Paul's outlook at the time, as Barclay says,

"was dominated by the fact that he expected the Second Coming of Christ at any moment What he is laying down is crisis legislation. 'The time is short.' So soon was Christ to come, he believed, that everything must be laid aside in one tremendous effort to concentrate on preparation for that coming. The most important human activity and the dearest human relationship must be abandoned . . .

Later, as Paul discerns that Christ's return is not imminent, his views on marriage changed. When he wrote his epistle to the Ephesians, about five or six years later, Paul uses the marriage relationship as a symbol of Christ's relationship with the church (Eph. 5:22-26). By this time he had "realized the permanency of the human situation and regarded marriage as the most precious relationship within it, the only one which was faintly parallel to the relationship of Christ and the church."

Ephesians 5:22-26 is problematic in the way that many fundamentalist Christians interpret these verses. Their understanding ignores the Greek language, for one thing. Today's literalists, reading only the English, understand this passage as to give men dominance over women, as the "head" of women, the "boss". This is somewhat like the cultural bias I cited above in regard to the Ten Commandments where a male dominated interpretation was taken so as to provide divine support to the subordination of women.

In this connection, the following is another example of how the work of exegesis can discover the author's original meaning. According to John Bristow, an interpretation that subordinates women is wrong. What he argues, and correctly so, is that the word "head," in the Ephesian text, understood by many in the English to mean "head" in the terms of leadership or as "boss," is not the meaning that Paul intended. The Greek word Paul used does not mean that. Bristow explains that there are two words in Greek for "head," arche, and kephale. If Paul had used the word arche, then it is possible for an interpretation that sees men as having superiority over women. But arche can also mean, among other things, "to denote point of origin." So "head" in this sense is used as in the word "headwaters," or the head of a river, the place from which a river begins.

But Paul chose the Greek word, kephale, which means head, the part of one's body, or as "one who leads," as in the first one into battle, not a general or captain. And Brauch, says that kephale, in ordinary Greek was used to mean: "origin, source, or starting point and crown, completion, or consummation." In this sense then, Paul is not saying that a husband is "boss" over his wife, but rather that man is the source or origin of woman as told in the creation story of Genesis 2: 21-23. What Paul is really saying in Ephesians 5: 22-26 is that Christ is the source of man (as Creator), as man is the source of woman (as in being taken from Adam's side).

Cyril of Alexandria who made commented on this text and wrote:

Thus we say that the kephale of every man is Christ, because he was excellently made through him. And the kephale of woman is man, because she was taken from his flesh. Likewise, the kephale of Christ is God, because he is from him according to nature.

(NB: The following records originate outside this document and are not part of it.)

(** X15: in every run of the worker, once a command or the transfer has
    failed (an exception of the session, an exit status other than 0, a
    failed transfer), nothing more is sent to the server, and every
    command before it had succeeded: a run has at most one failure, and
    it is the last thing the run does on the server. *)
Theorem worker_stops_at_first_failure :
  forall (World : Type)
         (exec_command : World -> string -> World * ExecResult)
         (scp_get : World -> string -> string -> World * option string)
         (in_time : nat) (timestamp : string) (s : World * App)
         (before after : list Event) (e : Event),
    events (_do_backup exec_command scp_get in_time timestamp s)
    = (before ++ e :: after)%list ->
    failing e = true ->
    all_ok before = true
    /\ Forall (fun x => is_io x = false) after.
Proof.
  intros World exec_command scp_get in_time timestamp s before after e E Hf.
  pose proof (do_backup_aborts exec_command scp_get in_time timestamp s) as H.
  split; [exact (aborts_before_ok _ _ _ _ H E Hf) | exact (H _ _ _ E Hf)].
Qed.

Lemma worker_stops_at_first_failure_witness :
  let evs :=
    events (_do_backup (dump_failing_host "pg_dump: error") scp_ok 0
                       "20240101_120000" (tt, app_selected false None)) in
  all_ok (firstn 10 evs) = true
  /\ Forall (fun x => is_io x = false) (skipn 11 evs).
Proof.
  apply (worker_stops_at_first_failure unit
           (dump_failing_host "pg_dump: error") scp_ok
           0 "20240101_120000" (tt, app_selected false None)
           (firstn 10
              (events (_do_backup (dump_failing_host "pg_dump: error") scp_ok
                                  0 "20240101_120000"
                                  (tt, app_selected false None))))
           (skipn 11
              (events (_do_backup (dump_failing_host "pg_dump: error") scp_ok
                                  0 "20240101_120000"
                                  (tt, app_selected false None))))
           (Remote (dump_command "homebox-db"
                                 "/tmp/homebox_backup_20240101_120000")
                   (Completed 1 EmptyString "pg_dump: error"))).
  - vm_compute. reflexivity.
  - reflexivity.
Defined.

(** ** The fields that the methods leave alone *)

Module FrameFacts.

Lemma set_path_same (a : App) :
  a = set_remote_backup_path (remote_backup_path a) a.
Proof. destruct a. reflexivity. Qed.

Lemma set_path_twice (p q : option string) (a : App) :
  set_remote_backup_path q (set_remote_backup_path p a)
  = set_remote_backup_path q a.
Proof. reflexivity. Qed.

Lemma set_path_get (p : option string) (a : App) :
  remote_backup_path (set_remote_backup_path p a) = p.
Proof. reflexivity. Qed.

Section WithWorld.

Context {World : Type}.
Variable exec_command : World -> string -> World * ExecResult.
Variable scp_get : World -> string -> string -> World * option string.

Local Abbreviation M := (@Run.M World).

Lemma keeps_same {A} (c : M A) :
  (forall s, snd (final (c s)) = snd s) -> keeps_fields c.
Proof.
  intros H s. exists (remote_backup_path (snd s)). rewrite H.
  apply set_path_same.
Qed.

Lemma keeps_ret {A} (x : A) : keeps_fields (World := World) (ret x).
Proof. apply keeps_same. reflexivity. Qed.

Lemma keeps_raise {A} (e : string) :
  keeps_fields (World := World) (A := A) (raise e).
Proof. apply keeps_same. reflexivity. Qed.

Lemma keeps_emit (e : Event) : keeps_fields (World := World) (emit e).
Proof. apply keeps_same. reflexivity. Qed.

Lemma keeps_get_app : keeps_fields (World := World) get_app.
Proof. apply keeps_same. reflexivity. Qed.

Lemma keeps_set_path (p : option string) :
  keeps_fields (World := World) (modify_app (set_remote_backup_path p)).
Proof. intros s. exists p. reflexivity. Qed.

Lemma keeps_remote (command : string) :
  keeps_fields (remote exec_command command).
Proof. apply keeps_same. reflexivity. Qed.

Lemma keeps_transfer (remote_path local_path : string) :
  keeps_fields (transfer scp_get remote_path local_path).
Proof. apply keeps_same. reflexivity. Qed.

Lemma keeps_bind {A B} (c : M A) (k : A -> M B) :
  keeps_fields c -> (forall x, keeps_fields (k x)) -> keeps_fields (bind c k).
Proof.
  intros Hc Hk s. unfold bind. destruct (Hc s) as [p Ep].
  destruct (value (c s)) as [e|x]; cbn [final].
  - exists p. exact Ep.
  - destruct (Hk x (final (c s))) as [q Eq]. exists q.
    rewrite Eq, Ep. apply set_path_twice.
Qed.

Lemma keeps_try_except {A} (c : M A) (h : string -> M A) :
  keeps_fields c -> (forall e, keeps_fields (h e)) ->
  keeps_fields (try_except c h).
Proof.
  intros Hc Hh s. unfold try_except. destruct (Hc s) as [p Ep].
  destruct (value (c s)) as [e|x]; cbn [final].
  - destruct (Hh e (final (c s))) as [q Eq]. exists q.
    rewrite Eq, Ep. apply set_path_twice.
  - exists p. exact Ep.
Qed.

Ltac keeps_step :=
  lazymatch goal with
  | |- keeps_fields (bind _ _) => apply keeps_bind; [|intros ?]
  | |- keeps_fields (try_except _ _) => apply keeps_try_except; [|intros ?]
  | |- keeps_fields (ret _) => apply keeps_ret
  | |- keeps_fields (raise _) => apply keeps_raise
  | |- keeps_fields (emit _) => apply keeps_emit
  | |- keeps_fields get_app => apply keeps_get_app
  | |- keeps_fields (modify_app (set_remote_backup_path _)) =>
      apply keeps_set_path
  | |- keeps_fields (remote _ _) => apply keeps_remote
  | |- keeps_fields (transfer _ _ _) => apply keeps_transfer
  | |- keeps_fields (_execute_command _ _) => unfold _execute_command
  | |- keeps_fields (when _ _) => unfold when
  | |- keeps_fields (_get_volume_path _) => unfold _get_volume_path
  | |- keeps_fields (_backup_database _ _) => unfold _backup_database
  | |- keeps_fields (_backup_media _ _ _) => unfold _backup_media
  | |- keeps_fields (_download_backup _ _ _) => unfold _download_backup
  | |- keeps_fields (if ?b then _ else _) => destruct b
  | |- keeps_fields (match ?x with _ => _ end) => destruct x
  end.

Lemma keeps_copy_entries (volume_path temp_dir : string)
      (dirs : list string) :
  keeps_fields (copy_entries exec_command volume_path temp_dir dirs).
Proof.
  induction dirs as [|d dirs IH]; cbn [copy_entries].
  - apply keeps_ret.
  - apply keeps_bind; [repeat keeps_step | intros _; exact IH].
Qed.

Lemma keeps_other_files (volume_path temp_dir : string) :
  keeps_fields (_backup_other_files exec_command volume_path temp_dir).
Proof.
  unfold _backup_other_files.
  apply keeps_bind; [repeat keeps_step | intros out].
  apply keeps_bind; [apply keeps_copy_entries | intros _].
  keeps_step.
Qed.

Lemma keeps_do_backup (in_time : nat) (timestamp : string) :
  keeps_fields (_do_backup exec_command scp_get in_time timestamp).
Proof.
  unfold _do_backup, backup_steps.
  repeat lazymatch goal with
         | |- keeps_fields (_backup_other_files _ _ _) =>
             apply keeps_other_files
         | _ => keeps_step
         end.
Qed.

Lemma keeps_delete (response : bool) :
  keeps_fields (delete_server_backup exec_command response).
Proof. unfold delete_server_backup. repeat keeps_step. Qed.

Lemma keeps_scan (in_time : nat) :
  keeps_fields (_do_scan_containers exec_command in_time).
Proof. unfold _do_scan_containers. repeat keeps_step. Qed.

Lemma keeps_fields_frame {A} (c : M A) (s : World * App) :
  keeps_fields c ->
  snd (final (c s))
  = set_remote_backup_path (remote_backup_path (snd (final (c s)))) (snd s).
Proof.
  intros H. destruct (H s) as [p E]. rewrite E at 2.
  rewrite set_path_get. exact E.
Qed.

End WithWorld.

End FrameFacts.

Import FrameFacts.

(** X16: the worker and the deletion change no field of the application
    but the archive path: the stored containers, the two selections, the
    option of the other files and the save directory are after the method
    what they were before.  The scan changes no field at all. *)
Theorem methods_change_only_the_archive_path :
  forall (World : Type)
         (exec_command : World -> string -> World * ExecResult)
         (scp_get : World -> string -> string -> World * option string)
         (in_time : nat) (timestamp : string) (response : bool)
         (s : World * App),
    let backup :=
      snd (final (_do_backup exec_command scp_get in_time timestamp s)) in
    let delete :=
      snd (final (delete_server_backup exec_command response s)) in
    backup = set_remote_backup_path (remote_backup_path backup) (snd s)
    /\ delete = set_remote_backup_path (remote_backup_path delete) (snd s)
    /\ snd (final (_do_scan_containers exec_command in_time s)) = snd s.
Proof.
  intros World exec_command scp_get in_time timestamp response s.
  split; [exact (keeps_fields_frame _ s
                   (keeps_do_backup exec_command scp_get in_time timestamp))|].
  split; [exact (keeps_fields_frame _ s
                   (keeps_delete exec_command response))|].
  rewrite (keeps_fields_frame _ s (keeps_scan exec_command in_time)).
  pose proof (scan_keeps_path exec_command in_time s) as H. unfold wp in H.
  rewrite H. symmetry. apply set_path_same.
Qed.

Other Background Considerations

Background research should also consider the audience being addressed and what may have been its circumstances. Words spoken in one context might have a different kind of impact or meaning in another situation. For instance, when Paul admonished slaves to stay as they were (1 Cor. 7:21-23), he was addressing individual persons of the Corinthian church who were of that class (vv. 26-28). Slaves made up a significant part of the population at the time. But at the same time, Paul not only allows it, but encourages slaves to seek their freedom (v. 21). Thus, Paul allows "for a breaking of the norm," i.e. "the rule I lay down in all the churches" (v. 17b).

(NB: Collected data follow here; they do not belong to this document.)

(** [self.technology_patterns] *)
Definition technology_patterns
  : list (string * list (string * list string)) :=
  [("frameworks",
    [("React", ["import.*react"; "from ['\" ++ q ++ "]react['\" ++ q ++ "]";
                "react"]);
     ("Angular", ["@angular"; "ng\."; "angular"]);
     ("Vue", ["import.*vue"; "from ['\" ++ q ++ "]vue['\" ++ q ++ "]"; "vue"]);
     ("Django", ["from django"; "import django"; "django"]);
     ("Flask", ["from flask"; "import flask"; "flask"]);
     ("Express", ["express\(\)";
                  "require\(['\" ++ q ++ "]express['\" ++ q ++ "]";
                  "express"]);
     ("Spring Boot", ["@SpringBootApplication"; "spring-boot"; "spring"]);
     ("Laravel", ["use Illuminate"; "laravel/framework"; "laravel"])]);
   ("databases",
    [("MongoDB", ["mongodb://"; "mongoose"; "pymongo"; "mongodb"]);
     ("PostgreSQL", ["postgresql://"; "psycopg2"; "pg"; "postgresql"]);
     ("MySQL", ["mysql://"; "mysql2"; "pymysql"; "mysql"]);
     ("Redis", ["redis://"; "redis"; "jedis"; "redis"]);
     ("SQLite", ["sqlite3"; "sqlite"; "better-sqlite3"; "sqlite"])]);
   ("testing",
    [("Jest", ["describe\("; "test\("; "it\("; "jest"]);
     ("PyTest", ["def test_"; "pytest"; "pytest"]);
     ("JUnit", ["@Test"; "junit"; "junit"]);
     ("Mocha", ["describe\("; "it\("; "mocha"])])].

(** The technologies of all categories, in the order the two nested loops
    over [technology_patterns] visit them. *)
Definition technologies_in_order : list (string * list string) :=
  flat_map snd technology_patterns.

Thus, to use this passage or any similar one as divine authority to legitimize the enslavement of African peoples who were forcibly brought to America in our infamous past is to not only violate this text, but also to forget the parable of the Good Samaritan and other basic God-given concepts of love. "The whole law is summoned up in that commandment, 'You shall love your neighbor as yourself'" (Gal. 5: 14). Paul's rule to remain in the situation as when a person became a Christian, allows and encourages slaves to be free. For as Paul says elsewhere, "For freedom Christ has set us free. Stand firm, therefore, and do not submit to a yoke of slavery" (Gal. 5:1); because, "there is no longer Jew or Greek, there is no longer slave or free, there is no longer male and female; for all of you are one in Christ" (Gal. 3:28).

So one can see that some writings might be culturally and historically bound to a particular place and time, and therefore may not really be speaking to another time in history or some other context.

Interpreters take a writer out of context when they fail to consider a text's background, immediate context, and literary context. In so doing, they very well may make one bit of advice transferable and authoritative for all time for all churches, in every historical and social setting that was only meant for one particular church at one particular time in history within a certain social setting that had a particular problem the author was attempting to correct. This sort if thing can cause abuses within the whole church as it misunderstands the author's intention and is mislead in its beliefs and practices.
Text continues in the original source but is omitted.